CALZIFICIO BONETTI GIORDANO: QUANDO L’ECCELLENZA È PIÙ FORTE DELLA CRISI
Oggi abbiamo incontrato Mauro Bonetti – imprenditore del comparto tessile – al Calzificio Bonetti Giordano di Botticino (BS), per conoscere da vicino come le difficoltà della pandemia e del settore energetico stiano influenzando un settore a forte vocazione export. Ma dove il made in Italy la fa da padrone, seppur con tutte le difficoltà del momento, l’eccellenza tende a soppiantare il resto.
Sig. Bonetti, come nasce il vostro calzificio?
La nostra realtà è a forte vocazione familiare. L’azienda è stata fondata da mio nonno nel 1949 ed è stata portata avanti dal mio papà e dalla mia mamma, che ancora oggi sono un punto di riferimento fondamentale del nostro calzificio. L’azienda è partita con calzetteria da uomo – dalla produzione al confezionamento – e ora si è sviluppata in tutti i settori, anche donna e bambino, utilizzando i migliori filati esistenti sul mercato e le più grandi tecnologie esistenti. In un secondo momento ci siamo occupati anche di guanti, sciarpe e maglieria, sempre guardando alla qualità del prodotto, partendo dalle migliori materie prime: dal cotone biologico, ai materiali antibatterici, alle mescole al carbonio e acciaio inox. Questo ci ha consentito di svilupparci nel settore della moda, grazie a importanticollaborazioni con i più grandi brands a livello mondiale. Oggi esportiamo i nostri prodotti sostanzialmente in tutto il mondo, negli Stati Uniti, in Canada, Australia e ovviamente in Europa.
Come sta cambiando il lavoro oggi?
Lavoriamo per oltre l’85% con il mercato estero visto che molti produttori tessili italiani sono stati vittima della crisi, e hanno dovuto chiudere o rivolgersi a mercati esteri per ridurre i costi. Il mercato del nostro Paese è purtroppo divenuto insostenibile. Alla crisi abbiamo cercato di rispondere, ma senza far venir meno l’alta qualità che da sempre ci contraddistingue. Le difficoltà riguardano prevalentemente l’approvvigionamento delle materie prime, che sono in costante aumento, addirittura giornaliero: solo il cotone è cresciuto per oltre il 60%, e i fornitori esteri se ne approfittano parecchio della situazione.

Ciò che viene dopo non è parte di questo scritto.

Definition make_nick_user_host_r (namebuflen : nat) (nick nm host : option cstring) : cstring :=
  let b := (strlncpy [] (check_string nick) namebuflen (NICKLEN + 1)).1 in
  let b := (strlcat b (str "!") namebuflen).1 in
  let b := (strlncat b (check_string nm) namebuflen (USERLEN + 1)).1 in
  let b := (strlcat b (str "@") namebuflen).1 in
  (strlncat b (check_string host) namebuflen (HOSTLEN + 1)).1.

(** ** The lists *)

Record Ban := MkBan { banstr : cstring; who : cstring; when_ : Z }.

Definition identical_ban (one two : cstring) : option bool := negb <$> mycmp one two.

(** The loop of [add_listmode_ex]: [limited] is [MyUser(client) || IsMe(client)],
    [cnt] and [dna] are the variables [cnt] and [do_not_add]. *)
Fixpoint scan_list (MAXBANS : Z) (limited : bool) (banid : cstring) (l : list Ban) (i : nat) (cnt : Z)
    (dna : bool) : option (option (nat * Ban) * bool) :=
  match l with
  | [] => Some (None, dna)
  | ban :: l =>
      let cnt := if limited then cnt + 1 else cnt in
      let dna := dna || (limited && (MAXBANS <=? cnt)) in
      same ← identical_ban (banstr ban) banid;
      if same : bool then Some (Some (i, ban), dna)
      else scan_list MAXBANS limited banid l (S i) cnt dna
  end.

Definition fill_ban (banid setby : cstring) (seton : Z) : Ban :=
  MkBan (default [] (strldup (Some banid) (MAXBANLEN + 1)))
        (default [] (strldup (Some setby) (NICKLEN + USERLEN + HOSTLEN + 4))) seton.

(** The new list and the return value.  [None] is the fault of comparing two empty
    masks. *)
Definition add_listmode_ex (MAXBANS : Z) (limited : bool) (l : list Ban) (banid setby : cstring)
    (seton : Z) : option (list Ban * Z) :=
  let dna := bool_decide (l = []) && (MAXBANS <? 1) in
  r ← scan_list MAXBANS limited banid l 0 0 dna;
  match r with
  | (None, dna) =>
      if dna : bool then Some (l, -1) else Some (fill_ban banid setby seton :: l, 1)
  | (Some (i, ban), _) =>
      if (0 <? when_ ban) && (when_ ban <=? seton) then Some (l, -1)
      else Some (<[i := fill_ban banid setby seton]> l, 0)
  end.
Lemma getword_ok s : at_token CR_WORD s -> word_read s (crule_getword (CR_MAXARGLEN - 1) s).
Proof.
  intros [Hs Hw]. destruct (Hw eq_refl) as (c & t & -> & Hc). apply cstr_cons in Hs as [Hbc Hs].
  assert (exists n, (CR_MAXARGLEN - 1)%nat = S n) as [n Hn] by (by exists 158%nat).
  rewrite Hn. unfold crule_getword. cbn [hd tl].
  destruct (Z.eqb_spec c 39) as [->|Hq].
  - pose proof (word_loop_ok true (S n) t) as H.
    destruct (word_loop true (S n) t) as [| |[w r]]; [done|done|]. cbn [rbind word_read].
    destruct H as [-> Hl]. apply cstr_app in Hs as [Hw' Hr]. cbn [length andb]. rewrite length_app.
    destruct (hd 0 r =? 39); [|repeat split; auto; lia].
    destruct r; [repeat split; auto; cbn [length tl]; lia|]. apply cstr_cons in Hr as [_ Hr].
    repeat split; auto; cbn [length tl]; lia.
  - rewrite orb_false_r in Hc. cbn [word_loop]. rewrite Hc. cbn [orb].
    pose proof (word_loop_ok false n t) as H.
    destruct (word_loop false n t) as [| |[w r]]; [done|done|]. cbn [rbind word_read andb].
    destruct H as [Ht Hl]. rewrite Ht in Hs |- *. apply cstr_app in Hs as [Hw' Hr]. cbn [length]. rewrite length_app.
    repeat split; auto; try lia. by apply cstr_cons.
Qed.

(** ** Function nodes are well typed

    A finished tree has a function of the table in every function node, with as many
    arguments as the function wants and within the bounds of the arrays. *)

Definition arg_ok (a : cstring) : Prop := cstr a /\ (0 < length a < CR_MAXARGLEN)%nat.

Fixpoint typed (n : CRuleNode) : Prop :=
  let typed' := fun o => match o with Some n => typed n | None => True end in
  match n with
  | NNot a => a <> None /\ typed' a
  | NAndOr _ a b => typed' a /\ typed' b
  | NFunc None _ _ => False
  | NFunc (Some f) args test =>
      f ∈ crule_funclist /\ Forall arg_ok args /\ (length args <= CR_MAXARGS)%nat /\
      (reqnumargs f = Z.of_nat (length args) \/ reqnumargs f = -1) /\
      match test with Some (op, _) => IsComparisson op = true | None => True end
  end.
(* ===== verification/CruleSpec.v ===== *)
(** * The rule language: printing, parsing and meaning

    Abstract rules, their text with as few parentheses as possible, and their
    boolean meaning; the parser of [Crule] recovers the rule from the text and the
    evaluator computes the meaning.  Then the functions of rules that measure the
    text of a message. *)
From S2P Require Import Prelude Chars Strings Crule.

(** ** More fuel does not change a result *)

Definition le_run {A} (r1 r2 : run A) : Prop := r1 = Fuel \/ r1 = r2.

Lemma le_run_refl {A} (r : run A) : le_run r r.
Proof. by right. Qed.

Lemma le_run_fuel {A} (r : run A) : le_run Fuel r.
Proof. by left. Qed.

Lemma rbind_mono {A B} (r1 r2 : run A) (k1 k2 : A -> run B) :
  le_run r1 r2 -> (forall a, le_run (k1 a) (k2 a)) -> le_run (rbind r1 k1) (rbind r2 k2).
Proof. intros [->| ->] Hk; [by left|]. destruct r2; simpl; [by left|by right|apply Hk]. Qed.

#[local] Hint Resolve le_run_refl le_run_fuel : core.

(** Follows the common structure of two runs. *)
Ltac same_run :=
  repeat first
    [ assumption | apply le_run_refl
    | apply rbind_mono; [|intros]
    | match goal with
      | a : (_ * _)%type |- _ => destruct a
      | a : pres |- _ => destruct a as [[[? ?] ?] ?]
      | |- context [next_token ?s] => destruct (next_token s)
      end
    | case_decide ].

Lemma parse_args_mono fuel fuel' cur args tok s :
  (fuel <= fuel')%nat -> le_run (parse_args fuel cur args tok s) (parse_args fuel' cur args tok s).
Proof.
  revert fuel' cur args tok s. induction fuel as [|fuel IH]; intros fuel' cur args tok s Hle; [auto|].
  destruct fuel' as [|fuel']; [lia|]. cbn [parse_args]. same_run; apply IH; lia.
Qed.
(** ** Paths *)

(** The tokens are put in front of a list, which is then reversed in place; without
    a token the reversal follows a NULL pointer. *)
Definition OperClass_parsePath (path : cstring) : option (list cstring) :=
  match add_all (tokens [58] path) with
  | [] => None
  | pathHead => Some (add_all pathHead)
  end.

Definition OperClass_FindACL (acls : list OperClassACL) (name : cstring) : option OperClassACL :=
  List.find (fun a => bool_decide (acl_name a = name)) acls.

(** ** Validators

    A node of the tree of validators; a pointer to a node is the node with its later
    siblings.  Callbacks carry a number that stands for their address. *)

Section validators.
Context {P : Type}.

Definition callback : Type := list OperClassACLEntryVar -> P -> Z.

Inductive OperClassPathNode :=
  PathNode (identifier : option cstring) (callbacks : list (positive * callback)) (children : list OperClassPathNode).

Definition identifier (n : OperClassPathNode) : option cstring := let 'PathNode i _ _ := n in i.
Definition callbacks (n : OperClassPathNode) : list (positive * callback) := let 'PathNode _ c _ := n in c.
Definition children (n : OperClassPathNode) : list OperClassPathNode := let 'PathNode _ _ c := n in c.

(** [strcmp] on a NULL identifier is a fault; [Some []] is NULL. *)
Fixpoint OperClass_findPathNodeForIdentifier (id : cstring) (head : list OperClassPathNode)
  : option (list OperClassPathNode) :=
  match head with
  | [] => Some []
  | n :: rest =>
      i ← identifier n;
      if bool_decide (i = id) then Some head else OperClass_findPathNodeForIdentifier id rest
  end.

(** The new branch below a node: the rest of the path and the callback. *)
Fixpoint new_branch (path : list cstring) (id : cstring) (cb : positive * callback) : OperClassPathNode :=
  match path with
  | [] => PathNode (Some id) [cb] []
  | id' :: path => PathNode (Some id) [] [new_branch path id' cb]
  end.

Fixpoint add_below (path : list cstring) (cb : positive * callback) (node : OperClassPathNode) : OperClassPathNode :=
  match path with
  | [] => PathNode (identifier node) (cb :: callbacks node) (children node)
  | id :: path =>
      let same := fun n => bool_decide (identifier n = Some id) in
      let fix at_first l :=
        match l with
        | [] => []
        | n :: l => if same n then add_below path cb n :: l else n :: at_first l
        end in
      PathNode (identifier node) (callbacks node)
        (if existsb same (children node) then at_first (children node)
         else new_branch path id cb :: children node)
  end.

(** [OperClassAddValidator], on [rootEvalNode]. *)
Definition OperClassAddValidator (root : option OperClassPathNode) (pathStr : cstring) (cb : positive * callback)
  : option (option OperClassPathNode) :=
  path ← OperClass_parsePath pathStr;
  Some (Some (add_below path cb (default (PathNode None [] []) root))).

Prima la pandemia, poi i rincari energetici. Come state affrontando queste crisi?
La pandemia ha influito parecchio. Come tutti i produttori abbiamo dovuto chiudere per circa due mesi e questo ha inciso principalmente sul fatturato. Non tanto per la nostra produzione durante la chiusura, ma più per il fatto che con i vari lockdown la mentalità e le abitudini delle persone sono cambiate parecchio. La gente non è più uscita, non ha più comprato, o si è dirottata principalmente sui centri commerciali dove può trovare prezzi più competitivi ma a fronte di una qualità nettamente inferiore. E questo discorso vale anche per i rincari dell’energia: con bollette più salate i consumatori non si possono più permettere i prodotti di un tempo. Anche i nostri brands clienti hanno dovuto affrontare la crisi, chiudendo boutique e negozi, ma fortunatamente gli ordini non sono mai venuti meno, seppur siano stati ridimensionati.
Per affrontare il tema energetico stiamo valutando l’installazione di pannelli fotovoltaici sui nostri capannoni, beneficiando anche degli incentivi regionali, al fine di ottimizzare la produzione e quindi non aumentare eccessivamente i prezzi. Produrre energia pulita ci permetterà di arrivare ad una svolta green, un tema oggi molto sentito. Se riuscissimo a produrre energia pulita e immettere poi il surplus sul mercato per aiutare anche gli altri, sarebbe una vittoria per tutti. E questa è l’unica alternativa per rispondere al problema, perché il costo delle materie prime non dipende da noi e la qualità non possiamo e non vogliamo abbassarla, perché andrebbe contro al nostro credo e alla nostra storia. Fortunatamente grazie al rapporto con Confartigianato nella mediazione dei contratti in questione, riusciamo a risparmiare qualche migliaia di euro nell’approvvigionamento dell’energia, il che ci ha permesso di non farci carico eccessivamente del peso degli aumenti delle bollette.